To do: Type out the data below in its entirety, exactly as given.

Start of Data provided

(** C31: authentication is sound: when [ValidateAuth] answers with trusted headers,
    the request carried a RAV header that decodes to a well-formed signed RAV for
    this provider whose recovered signer may act for the RAV's payer, and a
    session header that names a stored, active session of that same payer that
    was alive within the last five minutes; the trusted headers are exactly the
    payer, the caller's address and that session, and the only effect on the
    stored data is that session's keep-alive time.  A refusal stores nothing. *)
Theorem ValidateAuth_sound env (req : ValidateAuthRequest) s res s' :
  ValidateAuth env req s = (res, s') ->
  match res with
  | Err _ => as_repository s' = as_repository s
  | Ok trusted =>
      exists h psr sm m signer sid r,
        lower_headers (vr_UntrustedHeaders req) !! ToLower HeaderRAV ≫= head = Some h /\
        decodeRAVFromHeader h = Ok psr /\ ProtoSignedRAVToHorizon (Some psr) = Ok (Some sm) /\
        Message sm = Some m /\ RecoverSigner sm (as_domain s) = Ok signer /\
        may_sign env s (rav_Payer m) signer /\ rav_ServiceProvider m = as_serviceProvider s /\
        lower_headers (vr_UntrustedHeaders req) !! ToLower HeaderSessionID ≫= head = Some sid /\
        as_repository s = Some r /\ session_valid env sid (Pretty (rav_Payer m)) r /\
        as_repository s' = Some (im_SessionTouch r sid (env_now env)).2 /\
        trusted = <[HeaderSessionID := sid]> (<[dauth_HeaderIP := vr_IpAddress req]>
                    (<[dauth_HeaderOrganizationID := Pretty (rav_Payer m)]> ∅))
  end.
Proof.
  unfold ValidateAuth. set (lh := lower_headers _).
  destruct (lh !! ToLower HeaderRAV) as [[|h hs]|]; [by intros [= <- <-]| |by intros [= <- <-]].
  destruct (decodeRAVFromHeader h) as [psr|] eqn:Ed; [|by intros [= <- <-]].
  destruct (ProtoSignedRAVToHorizon (Some psr)) as [[sm|]|] eqn:Ep; [|by intros [= <- <-]..].
  pose proof (validateRAV_spec env sm s) as Hv. destruct (validateRAV env sm s) as [ar s1].
  destruct Hv as ((_ & _ & Er & _) & Hv & _). destruct ar as [a|]; [|by intros [= <- <-]].
  destruct (Hv a eq_refl) as (m & signer & Em & Es & Ha & Hp & ->).
  destruct (lh !! ToLower HeaderSessionID) as [[|sid sids]|]; [by intros [= <- <-]| |by intros [= <- <-]].
  pose proof (validateSession_spec env sid (Pretty (rav_Payer m)) s1) as Hs. cbn [ar_OrganizationId].
  destruct (validateSession env sid (Pretty (rav_Payer m)) s1) as [[[]|] s2].
  2: { destruct Hs as [-> _]. by intros [= <- <-]. }
  destruct Hs as (r & Hr & Hval & ->). rewrite Er in Hr. simpl. intros [= <- <-].
  exists h, psr, sm, m, signer, sid, r. done.
Qed.

(** A header that decodes to a RAV its payer signed for this provider. *)
Lemma decoded_header_authenticates env s r (m : RAV) psr (sm : SignedRAV) (hdr id : string) :
  as_repository s = Some r -> decodeRAVFromHeader hdr = Ok psr ->
  ProtoSignedRAVToHorizon (Some psr) = Ok (Some sm) -> Message sm = Some m ->
  RecoverSigner sm (as_domain s) = Ok (rav_Payer m) -> rav_ServiceProvider m = as_serviceProvider s ->
  session_valid env id (Pretty (rav_Payer m)) r ->
  forall path ip,
  (ValidateAuth env (mkAuthReq [(HeaderRAV, Some [hdr]); (HeaderSessionID, Some [id])] path ip) s).1 =
  Ok (<[HeaderSessionID := id]> (<[dauth_HeaderIP := ip]> (<[dauth_HeaderOrganizationID := Pretty (rav_Payer m)]> ∅))).
Proof.
  intros Hr Ed Ew Em Erec Hp Hsv path ip. unfold ValidateAuth. cbn [vr_UntrustedHeaders vr_IpAddress].
  assert (El : lower_headers [(HeaderRAV, Some [hdr]); (HeaderSessionID, Some [id])] =
    <[ToLower HeaderSessionID := [id]]> (<[ToLower HeaderRAV := [hdr]]> ∅)) by reflexivity.
  rewrite El. rewrite lookup_insert_ne by (vm_compute; discriminate). rewrite !lookup_insert_eq, Ed, Ew.
  pose proof (validateRAV_spec env sm s) as Hv. destruct (validateRAV env sm s) as [ar s1].
  destruct Hv as ((_ & _ & Er & _) & _ & Hv). rewrite (Hv m Em Erec Hp). cbn [ar_OrganizationId ar_ApiKeyId].
  pose proof (validateSession_spec env id (Pretty (rav_Payer m)) s1) as Hs.
  destruct (validateSession env id (Pretty (rav_Payer m)) s1) as [[[]|] s2]; [done |].
  destruct Hs as [_ Hn]. destruct (Hn r); [by rewrite Er | done].
Qed.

End of Data provided

Reply:
(** C31: authentication is sound: when [ValidateAuth] answers with trusted headers,
    the request carried a RAV header that decodes to a well-formed signed RAV for
    this provider whose recovered signer may act for the RAV's payer, and a
    session header that names a stored, active session of that same payer that
    was alive within the last five minutes; the trusted headers are exactly the
    payer, the caller's address and that session, and the only effect on the
    stored data is that session's keep-alive time.  A refusal stores nothing. *)
Theorem ValidateAuth_sound env (req : ValidateAuthRequest) s res s' :
  ValidateAuth env req s = (res, s') ->
  match res with
  | Err _ => as_repository s' = as_repository s
  | Ok trusted =>
      exists h psr sm m signer sid r,
        lower_headers (vr_UntrustedHeaders req) !! ToLower HeaderRAV ≫= head = Some h /\
        decodeRAVFromHeader h = Ok psr /\ ProtoSignedRAVToHorizon (Some psr) = Ok (Some sm) /\
        Message sm = Some m /\ RecoverSigner sm (as_domain s) = Ok signer /\
        may_sign env s (rav_Payer m) signer /\ rav_ServiceProvider m = as_serviceProvider s /\
        lower_headers (vr_UntrustedHeaders req) !! ToLower HeaderSessionID ≫= head = Some sid /\
        as_repository s = Some r /\ session_valid env sid (Pretty (rav_Payer m)) r /\
        as_repository s' = Some (im_SessionTouch r sid (env_now env)).2 /\
        trusted = <[HeaderSessionID := sid]> (<[dauth_HeaderIP := vr_IpAddress req]>
                    (<[dauth_HeaderOrganizationID := Pretty (rav_Payer m)]> ∅))
  end.
Proof.
  unfold ValidateAuth. set (lh := lower_headers _).
  destruct (lh !! ToLower HeaderRAV) as [[|h hs]|]; [by intros [= <- <-]| |by intros [= <- <-]].
  destruct (decodeRAVFromHeader h) as [psr|] eqn:Ed; [|by intros [= <- <-]].
  destruct (ProtoSignedRAVToHorizon (Some psr)) as [[sm|]|] eqn:Ep; [|by intros [= <- <-]..].
  pose proof (validateRAV_spec env sm s) as Hv. destruct (validateRAV env sm s) as [ar s1].
  destruct Hv as ((_ & _ & Er & _) & Hv & _). destruct ar as [a|]; [|by intros [= <- <-]].
  destruct (Hv a eq_refl) as (m & signer & Em & Es & Ha & Hp & ->).
  destruct (lh !! ToLower HeaderSessionID) as [[|sid sids]|]; [by intros [= <- <-]| |by intros [= <- <-]].
  pose proof (validateSession_spec env sid (Pretty (rav_Payer m)) s1) as Hs. cbn [ar_OrganizationId].
  destruct (validateSession env sid (Pretty (rav_Payer m)) s1) as [[[]|] s2].
  2: { destruct Hs as [-> _]. by intros [= <- <-]. }
  destruct Hs as (r & Hr & Hval & ->). rewrite Er in Hr. simpl. intros [= <- <-].
  exists h, psr, sm, m, signer, sid, r. done.
Qed.

(** A header that decodes to a RAV its payer signed for this provider. *)
Lemma decoded_header_authenticates env s r (m : RAV) psr (sm : SignedRAV) (hdr id : string) :
  as_repository s = Some r -> decodeRAVFromHeader hdr = Ok psr ->
  ProtoSignedRAVToHorizon (Some psr) = Ok (Some sm) -> Message sm = Some m ->
  RecoverSigner sm (as_domain s) = Ok (rav_Payer m) -> rav_ServiceProvider m = as_serviceProvider s ->
  session_valid env id (Pretty (rav_Payer m)) r ->
  forall path ip,
  (ValidateAuth env (mkAuthReq [(HeaderRAV, Some [hdr]); (HeaderSessionID, Some [id])] path ip) s).1 =
  Ok (<[HeaderSessionID := id]> (<[dauth_HeaderIP := ip]> (<[dauth_HeaderOrganizationID := Pretty (rav_Payer m)]> ∅))).
Proof.
  intros Hr Ed Ew Em Erec Hp Hsv path ip. unfold ValidateAuth. cbn [vr_UntrustedHeaders vr_IpAddress].
  assert (El : lower_headers [(HeaderRAV, Some [hdr]); (HeaderSessionID, Some [id])] =
    <[ToLower HeaderSessionID := [id]]> (<[ToLower HeaderRAV := [hdr]]> ∅)) by reflexivity.
  rewrite El. rewrite lookup_insert_ne by (vm_compute; discriminate). rewrite !lookup_insert_eq, Ed, Ew.
  pose proof (validateRAV_spec env sm s) as Hv. destruct (validateRAV env sm s) as [ar s1].
  destruct Hv as ((_ & _ & Er & _) & _ & Hv). rewrite (Hv m Em Erec Hp). cbn [ar_OrganizationId ar_ApiKeyId].
  pose proof (validateSession_spec env id (Pretty (rav_Payer m)) s1) as Hs.
  destruct (validateSession env id (Pretty (rav_Payer m)) s1) as [[[]|] s2]; [done |].
  destruct Hs as [_ Hn]. destruct (Hn r); [by rewrite Er | done].
Qed.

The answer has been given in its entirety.